Britain's Got Talent winner, George Sampson. Yui Mok/PA Wire

Britain’s newest superstar tells Emma Pinch he just wants a little normality back in his life

HE’S the urchin-faced 14-year-old from Warrington who overnight became a superstar.

And barely dry from the soaking he got on the Britain’s Got Talent final last Saturday, breakdancer George Sampson is preparing to get wet again in a UK tour.

The moment he won already seems a lifetime away.

“I just went blank,” he remembers, his voice still tinged with incredulity. “I was thinking was that me? Did you just say my name? Is this the dress rehearsal? Is this the actual show? It was unbelievable.”

His life has been on fast forward since that night. By Tuesday, the day we speak, he has celebrated at a London hotel, visited his home, collected cards from his neighbours and attended a special assembly at his school. Earlier today, he’d taken his dance team out to the Trafford Centre taking in a meal, laser quest, bowling and a spin round the arcade, before he returned to London for interviews and intensive rehearsals in the afternoon.

He’s already learning about the perils of stardom.

“It was great to see people that knew me before the show. A lot of people are like ‘I’ll be your friend’ now. People dived all over me. I’ve never had that before unless I was playing a game of rugby. Strange. Good, though.”

He managed to slip back to his modest Warrington home after the cameras had gone. Seeing his personal life splashed about in the media has been bewildering. “Some of the papers have been talking about my dad,” he shrugs. “It’s just that he doesn’t see us and they were seeing my nan who I don’t really speak to. But I just forget it all.

“I don’t bother with my dad or anybody, that’s all past. I’m just working towards the future.”

The future, for now, involves a gruelling three weeks of rehearsing and performing in lavish arena spectaculars with the most popular acts from the TV show. Just two weeks ago, George was busking on Church Street, Liverpool, and videos on YouTube find him in Manchester raising money for the Rhys Jones appeal.

It’s a dive into the deep end. Fortunately, he’s no stranger to vast quantities of water. George panting and shivering, and towelling off raindrops is one of the lasting images of the run of this year’s BGT.

“We agreed with producers on Singing in the Rain, and I said if we do that would it be possible to actually get rain?” he explains. “And they said ‘yes, you can spend your money on whatever you like, the stage is yours’.

“The water was really, really hot. It’s only when you get out from under it you start to freeze up.”

He had been experimenting with another act for the final, but there were doubts and, in the end, after discussions with Simon Cowell, decided to stick with the latter, a decision that “paid off big time”.

He thinks it was the simulated rain storm which caught people’s imagination and propelled him into the winning place.

“The rain, I think that’s what made people keen still to watch.
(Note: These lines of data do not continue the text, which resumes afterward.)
(* ===== verification/McpServers.v ===== *)
(** * MCP servers of an organisation (mcp_client/)

    An organisation registers external MCP servers; their tools are discovered over
    cached sessions, wrapped under prefixed names and cached per organisation behind
    a version that every change advances.  Modelled: the table and its operations,
    the caches, the session pool with its authentication headers, discovery with the
    compare-and-swap of the inventory hash, and the aggregation of the wrappers.  A
    server that is switched off takes its marketplace tools with it
    (MarketTools.v).

    The theorems: after a server is removed no active tool of the organisation is
    backed by it and nobody is subscribed to one of them; an inventory hash is
    replaced only if it is the one the discovery started from; and wrappers are
    served from the cache only at the version they were built at.

    The remote servers, Fernet and pydantic's JSON text are parameters. *)

From S2P Require Export MarketTools Ssrf Canonical.

Record McpSettings := MkMcpSettings {
  max_org_mcp_servers : Z;
  is_production : bool;
  mcp_client_tool_cache_ttl_seconds : Z;
  max_mcp_tools_per_server : Z;
}.

(** A tool as a server lists it *)
Record RemoteTool := MkRemoteTool { rt_name : string; rt_description : string; rt_input : json; rt_output : option json }.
It was just different, it’s an effect, it just worked really well. I hope I’ll be doing it on tour, it really brings out passion.”
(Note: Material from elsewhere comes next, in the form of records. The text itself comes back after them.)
Definition TERMINAL_INBOUND_TASK_STATES : list InboundTaskState := [Completed; Failed; Timeout; RejectedPayment; RejectedAuthCredit].
Definition is_terminal (s : InboundTaskState) : bool := bool_decide (s ∈ TERMINAL_INBOUND_TASK_STATES).

Definition RECOVERY_INTERRUPTION_ERROR : string := "Task interrupted before its result was persisted.".

(** A row; its id is its key *)
Record TaskRequest := MkTaskRequest {
  run_id : string;
  client_task_id : string;
  context_id : string;
  message : json;
  metadata : json;
  user_message : string;
  caller_org_id : string;
  caller_user_id : string;
  caller_ip : string;
  auth_method : string;
}.
Record A2AInboundTask := MkTask {
  tk_request :> TaskRequest;
  task_state : InboundTaskState;
  output_text : string;
  tk_error : string;
  usage_event_id : option string;
  tk_cost : Z;
  settlement_tx : string;
  billing_method : string;
  settlement_amount : Z;
  duration_ms : Z;
  worker_owner_id : string;
  lease_expires_at : option Z;
  tk_created_at : Z;
  started_at : option Z;
  finished_at : option Z;
  tk_updated_at : Z;
}.
#[export] Instance eta_A2AInboundTask : Eta A2AInboundTask := λ r,
  MkTask (tk_request r) (task_state r) (output_text r) (tk_error r) (usage_event_id r) (tk_cost r) (settlement_tx r)
    (billing_method r) (settlement_amount r) (duration_ms r) (worker_owner_id r) (lease_expires_at r) (tk_created_at r)
    (started_at r) (finished_at r) (tk_updated_at r).

(** A row of a2a_inbound_events *)
Record InboundEvent := MkInboundEvent {
  ie_run : string; ie_usage : option string; ie_org : string; ie_user : string; ie_address : string; ie_ip : string;
  ie_auth : string; ie_context : string; ie_task : string; ie_state : InboundTaskState; ie_cost : Z; ie_amount : Z;
  ie_tx : string; ie_method : string; ie_duration : Z; ie_error : string;
}.

(** a2a_inbound_tasks, a2a_inbound_events by id, and the cost column of usage_events *)
Record TasksDb := MkTasksDb { tasks : gmap string A2AInboundTask; inbound_events : gmap string InboundEvent; usage_costs : gmap string Z }.
#[export] Instance eta_TasksDb : Eta TasksDb := λ d, MkTasksDb (tasks d) (inbound_events d) (usage_costs d).

(** ** Constraints *)
Definition task_row_ok (r : A2AInboundTask) : bool :=
  (Z.of_nat (String.length (output_text r)) <=? 65536) && (Z.of_nat (String.length (tk_error r)) <=? 1024)
  && (0 <=? tk_cost r) && (0 <=? duration_ms r) && (0 <=? settlement_amount r)
  && (Z.of_nat (String.length (client_task_id r)) <=? 256) && (Z.of_nat (String.length (context_id r)) <=? 256)
  && Bool.eqb (is_terminal (task_state r)) (is_some (finished_at r)).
His own favourite act was Kate and her dog Gin, who he got to know last year when they both entered and failed to be placed.

His dismal experience last year left its mark.
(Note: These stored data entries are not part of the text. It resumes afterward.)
(* ===== verification/A2AInbound.v ===== *)
(** * Inbound A2A messages (teardrop/routers/a2a_messages.py)

    [POST /message:send] authenticates the caller, or takes a payment, and runs the
    agent: at once, or as a task of A2ATasks.v that a worker of the process runs
    later and [GET /message:status] reports.  Modelled: the two endpoints, the job a
    worker runs, the audit trail and the recovery of other processes' tasks.

    The theorems: rows only move forward and outcomes are final, whatever the
    processes do ([tasks_only_move_forward]); a completed task paid by x402 has its
    settlement ([completed_tasks_are_settled]), and no unsettled output leaves the
    synchronous path either; the process runs a task at most once
    ([task_runs_at_most_once]); and a job a worker takes always ends in a final row
    ([jobs_end]).

    The agent run, the payment and credit admission, the access tokens, the rate
    limits and pydantic's validation of a request are parameters. *)

From S2P Require Export Canonical A2ATasks RequestIp.

Record InboundSettings := MkInboundSettings {
  a2a_inbound_enabled : bool;
  a2a_inbound_async_enabled : bool;
  a2a_inbound_intro_price_usdc : Z;
  a2a_billing_enabled : bool;
  rate_limit_requests_per_minute : Z;
  rate_limit_agent_rpm : Z;
  rate_limit_org_agent_rpm : Z;
  trusted_proxy_count : Z;
}.

(** ** Requests and responses *)

(** A message: its parts (kind and text) and whatever else it carries *)
Record A2AMessage := MkMessage { role : string; parts : list (string * option string); carried : json }.
Record A2ASendMessageRequest := MkSendRequest { sr_message : A2AMessage; sr_metadata : json; sr_context_id : option string; sr_task_id : option string }.

(** The body is [None] when it is not JSON. *)
Record A2ARequest := MkA2ARequest {
  rq_authorization : string; rq_prefer : string; rq_payment_signature : option string; rq_x_payment : option string;
  rq_body : option json; rq_peer : string; rq_forwarded : string;
}.

(** The claims of an access token *)
Record Claims := MkClaims { cl_org : string; cl_sub : string; cl_auth_method : string; cl_role : string; cl_address : option string }.
Inductive token_verdict := TokenValid (c : Claims) | TokenExpired | TokenInvalid.

Record A2ATask := MkA2ATask {
  at_id : string; at_state : string; at_message : option A2AMessage; at_artifacts : list (string * string); at_history : list A2AMessage;
}.

(** An error, a payment challenge, or a task with the JSON-RPC id, the status path and the payment receipt *)
Inductive A2AResponse :=
| ErrorReply (status : Z) (detail : string)
| ChallengeReply (error : string)
| TaskReply (status : Z) (task : A2ATask) (rpc_id : option json) (status_path : option string) (receipt : option (string * Z)).

(** [BillingResult] as this module reads it, with the payer named by the payment payload *)
Record Billed := MkBilled { bl_verified : bool; bl_method : string; bl_tx : string; bl_amount : Z; bl_error : string; bl_payer : string }.
#[export] Instance eta_Billed : Eta Billed := λ b, MkBilled (bl_verified b) (bl_method b) (bl_tx b) (bl_amount b) (bl_error b) (bl_payer b).
Definition no_billing : Billed := MkBilled false "" "" 0 "" "".

(** The verdict of the billing gate: admitted, answered with a response of this error
    text, refused with an HTTP status, or failed *)
Inductive gate_answer := GateAdmits (b : Billed) | GateAnswers (error : string) (b : Billed) | GateRefuses (status : Z) (detail : string) | GateFails.

(** What a run is given, and how it ends; [billing] is updated by the run. *)
Record RunArgs := MkRunArgs {
  ra_org : string; ra_user : string; ra_usage_user : string; ra_usage_org : string; ra_message : string; ra_run : string;
  ra_thread : string; ra_billing : Billed; ra_byok : bool; ra_fee : Z; ra_metadata : json; ra_context : option string;
  ra_task : option string; ra_auth_method : string; ra_role : string; ra_wallet : option string; ra_jwt : option string;
}.
Record AgentRunOnceResult := MkRunResult {
  rr_state : InboundTaskState; rr_response_state : string; rr_output : string; rr_duration : Z; rr_usage_id : string;
  rr_cost : Z; rr_amount : Z; rr_tx : string;
}.
Inductive run_answer := RunDone (r : AgentRunOnceResult) (b : Billed) | RunAtCapacity (detail : string) | RunFails (b : Billed) | RunCancelled (b : Billed).

Definition given (s : option string) : bool := match s with Some s => negb (is_empty s) | None => false end.
Definition payment_header_of (r : A2ARequest) : option string := if given (rq_payment_signature r) then rq_payment_signature r else rq_x_payment r.

Definition _SETTLEMENT_WITHHELD : string := "Payment settlement failed; the task result was withheld.".

Definition _x402_result_withheld (b : Billed) (r : AgentRunOnceResult) : bool :=
  bl_verified b && String.eqb (bl_method b) "x402" && bool_decide (rr_state r = Completed) && is_empty (rr_tx r).

(** [s.partition(" ")] without the separator *)
Fixpoint split_space (l : chars) : chars * chars :=
  match l with
  | [] => ([], [])
  | c :: l' => if Ascii.eqb c " " then ([], l') else let '(a, b) := split_space l' in (c :: a, b)
  end.

Definition _extract_bearer_token (r : A2ARequest) : A2AResponse + option string :=
  let authorization := py_strip (rq_authorization r) in
  if is_empty authorization then inr None
  else
    let '(scheme, token) := split_space (String.list_ascii_of_string authorization) in
    let token := py_strip (String.string_of_list_ascii token) in
    if negb (String.eqb (py_lower (String.string_of_list_ascii scheme)) "bearer") || is_empty token
    then inl (ErrorReply 401 "Invalid authorization header") else inr (Some token).

Definition _prefers_async (cfg : InboundSettings) (r : A2ARequest) : bool :=
  a2a_inbound_async_enabled cfg
  && existsb (λ part, match split_chars ";" [] (String.list_ascii_of_string (py_strip part)) with
                      | first :: _ => String.eqb (py_lower (String.string_of_list_ascii first)) "respond-async"
                      | [] => false
                      end) (split_commas (rq_prefer r)).

Definition _task_response_state (s : InboundTaskState) : string :=
  match s with Submitted => "submitted" | Running => "working" | Completed => "completed" | _ => "failed" end.

Definition _task_status_path (task_id : string) : string := "/message:status/" +:+ task_id.

Definition _build_task_response (message : A2AMessage) (task_id state output : string) (rpc_id : option json) (status_path : option string) (status : Z) : A2AResponse :=
  let agent_message := if is_empty output then None else Some (MkMessage "agent" [("text", Some output)] (JObj [])) in
  TaskReply status
    (MkA2ATask task_id state agent_message (if is_empty output then [] else [("result", output)])
       (message :: match agent_message with Some m => [m] | None => [] end))
    rpc_id (if given status_path then status_path else None) None.

Definition _message_text (m : A2AMessage) : A2AResponse + string :=
  if negb (String.eqb (role m) "user") then inl (ErrorReply 422 "A2A message role must be 'user'")
  else
    let texts := omap (λ part : string * option string,
      match part with
      | (kind, Some text) => let stripped := py_strip text in if String.eqb kind "text" && negb (is_empty stripped) then Some stripped else None
      | _ => None
      end) (parts m) in
    let combined := String.concat (String "010" "") texts in
    match texts with
    | [] => inl (ErrorReply 422 "A2A message must contain at least one non-empty text part")
    | _ => if 4096 <? Z.of_nat (String.length combined) then inl (ErrorReply 422 "A2A message text exceeds 4096 chars") else inr combined
    end.

Definition _payment_caller_address (b : Billed) : string := py_strip (bl_payer b).

Definition _usage_identity (payload : option Claims) (b : Billed) (user_id org_id run : string) : string * string :=
  match payload with
  | None => let payer := py_strip (bl_payer b) in
            if is_empty payer then ("anonymous-a2a:" +:+ run, "anonymous-a2a") else ("x402:" +:+ payer, "x402:" +:+ payer)
  | Some _ => (user_id, org_id)
  end.

Definition or_else (a b : string) : string := if is_empty a then b else a.
Definition thread_of (user_id task context run : string) : string := or_else user_id "anonymous-a2a" +:+ ":" +:+ or_else task (or_else context run).

(** A queued job: what the worker needs to run the task *)
Record Job (Req : Type) := MkJob {
  job_request : A2ARequest; job_id : string; job_row : A2AInboundTask; job_body : A2ASendMessageRequest; job_payload : option Claims;
  job_header : option string; job_requirements : option (list Req); job_jwt : option string;
}.
Arguments MkJob {Req}. Arguments job_request {Req}. Arguments job_id {Req}. Arguments job_row {Req}. Arguments job_body {Req}.
Arguments job_payload {Req}. Arguments job_header {Req}. Arguments job_requirements {Req}. Arguments job_jwt {Req}.

Section inbound.
Context {Req : Type} (cfg : InboundSettings) (owner : string) (lease : Z) (supply : nat → string) (addr_text : string → string).
Context (repr : json → string) (validate_request : json → option A2ASendMessageRequest).
Context (message_validate : json → option A2AMessage) (message_dump : A2AMessage → json).
Context (decode_access_token : Z → string → token_verdict) (is_machine_credential_revoked : Z → Claims → res bool).
Context (within_limit : Z → string → Z → bool).
Context (build_exact_payment_requirements : Z → res (option (list Req))) (payment_challenge : string → option (list Req) → res unit).
Context (verify_payment : Z → option string → option (list Req) → res Billed).
Context (run_billing_gate : Z → A2ARequest → Claims → string → bool → Z → gate_answer).
Context (org_is_byok : Z → string → res bool) (get_byok_platform_fee : bool → Z) (run_agent : Z → RunArgs → run_answer).
Abbreviation IH := (M TasksDb (TasksExt (Job Req))).

Definition ask_service {A} (f : Z → res A) : IH A := external (λ now x, (f now, x)).

(** ** Audit trail *)
Definition _record_inbound_event (e : InboundEvent) : IH unit :=
  catch
    (event_id ← uuid4 supply;
     stmt (λ _ d,
       let e := MkInboundEvent (ie_run e) (ie_usage e) (ie_org e) (ie_user e) (ie_address e) (ie_ip e) (ie_auth e) (ie_context e)
                  (ie_task e) (ie_state e) (ie_cost e) (Z.max 0 (ie_amount e)) (ie_tx e) (ie_method e) (ie_duration e) (clip 1024 (ie_error e)) in
       if negb (is_bigint (ie_cost e) && is_bigint (ie_amount e) && (- 2 ^ 31 <=? ie_duration e) && (ie_duration e <? 2 ^ 31)) then Raise DataError
       else if negb (is_terminal (ie_state e)) then Raise CheckViolation
       else if bool_decide (is_Some (inbound_events d !! event_id)) then Raise UniqueViolation
       else Ok (tt, d <| inbound_events ::= <[event_id := e]> |>)))
    (λ _, mret tt).

(** The figures of an outcome: [None] where the caller leaves the default *)
Definition _finish_async_task (task_id : string) (row : A2AInboundTask) (state : InboundTaskState) (output error : string) (billing : Billed)
    (usage : option string) (cost : Z) (amount : option Z) (tx : option string) (duration : Z) : IH unit :=
  let method := if bl_verified billing then bl_method billing
                else match state with RejectedPayment => "x402" | RejectedAuthCredit => "credit" | _ => "" end in
  let persisted_tx := match tx with Some tx => tx | None => if bl_verified billing then bl_tx billing else "" end in
  let persisted_amount := Z.max 0 (match amount with Some a => a | None => if bl_verified billing then bl_amount billing else 0 end) in
  done ← finish_inbound_task owner task_id (MkOutcome state output error usage cost persisted_tx method persisted_amount duration);
  match (done : option A2AInboundTask) with
  | None => mret tt
  | Some _ =>
      _record_inbound_event (MkInboundEvent (run_id row) usage (caller_org_id row) (caller_user_id row) (_payment_caller_address billing)
        (caller_ip row) (auth_method row) (context_id row) task_id state (Z.max 0 cost) persisted_amount persisted_tx method (Z.max 0 duration) error)
  end.

(** ** The job of a worker *)

(** What admission decides: refused with this outcome and billing, or admitted *)
Inductive admission_verdict := Refused (state : InboundTaskState) (error : string) (b : Billed) | LetThrough (b : Billed).

Definition admit_task (payload : option Claims) (header : option string) (requirements : option (list Req)) (request : A2ARequest)
    (org : string) (byok : bool) (fee : Z) : IH admission_verdict :=
  match payload with
  | None =>
      if a2a_billing_enabled cfg then
        b ← ask_service (λ now, verify_payment now header requirements);
        mret (if bl_verified b then LetThrough b else Refused RejectedPayment (bl_error b) b)
      else mret (LetThrough no_billing)
  | Some claims =>
      answer ← ask_service (λ now, Ok (run_billing_gate now request claims org byok fee));
      match answer with
      | GateAdmits b => mret (LetThrough b)
      | GateAnswers error b => mret (Refused RejectedPayment (if is_empty error then "Payment required" else error) b)
      | GateRefuses status detail =>
          if status =? 402 then mret (Refused RejectedAuthCredit detail (no_billing <| bl_method := "credit" |>)) else raise (RuntimeError detail)
      | GateFails => raise (RuntimeError "billing gate")
      end
  end.

(** The value of [billing] once admission has refused: a 402 of the gate leaves it unset. *)
Definition billing_after (state : InboundTaskState) (b : Billed) : Billed := match state with RejectedAuthCredit => no_billing | _ => b end.

Definition run_agent_once (args : RunArgs) : IH run_answer :=
  external (λ now x, let answer := run_agent now args in
    (Ok answer, match answer with RunAtCapacity _ => x | _ => x <| run_log ::= λ l, l ++ [ra_run args] |> end)).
“I didn’t get through and everything was down from then on,” he says. “It knocks your confidence a bit to hear you’re not good enough. It just made me stronger and come back bigger and better, and I’ve wanted it a lot more because of last year. I’ve always been one to try my hardest at everything.”

What changes now for George? It’s well documented that he wants to pay off his mum’s mortgage, and he wants a shed in the garden to play computer games.

He mentions dance DVDs as projects for the future, but he’s a little torn in that, to be taken seriously as a break dancer, you have to cross the pond. His heroes are Justin Timberlake and Usher. The £100,000 prize money gives him a chance to move up a league.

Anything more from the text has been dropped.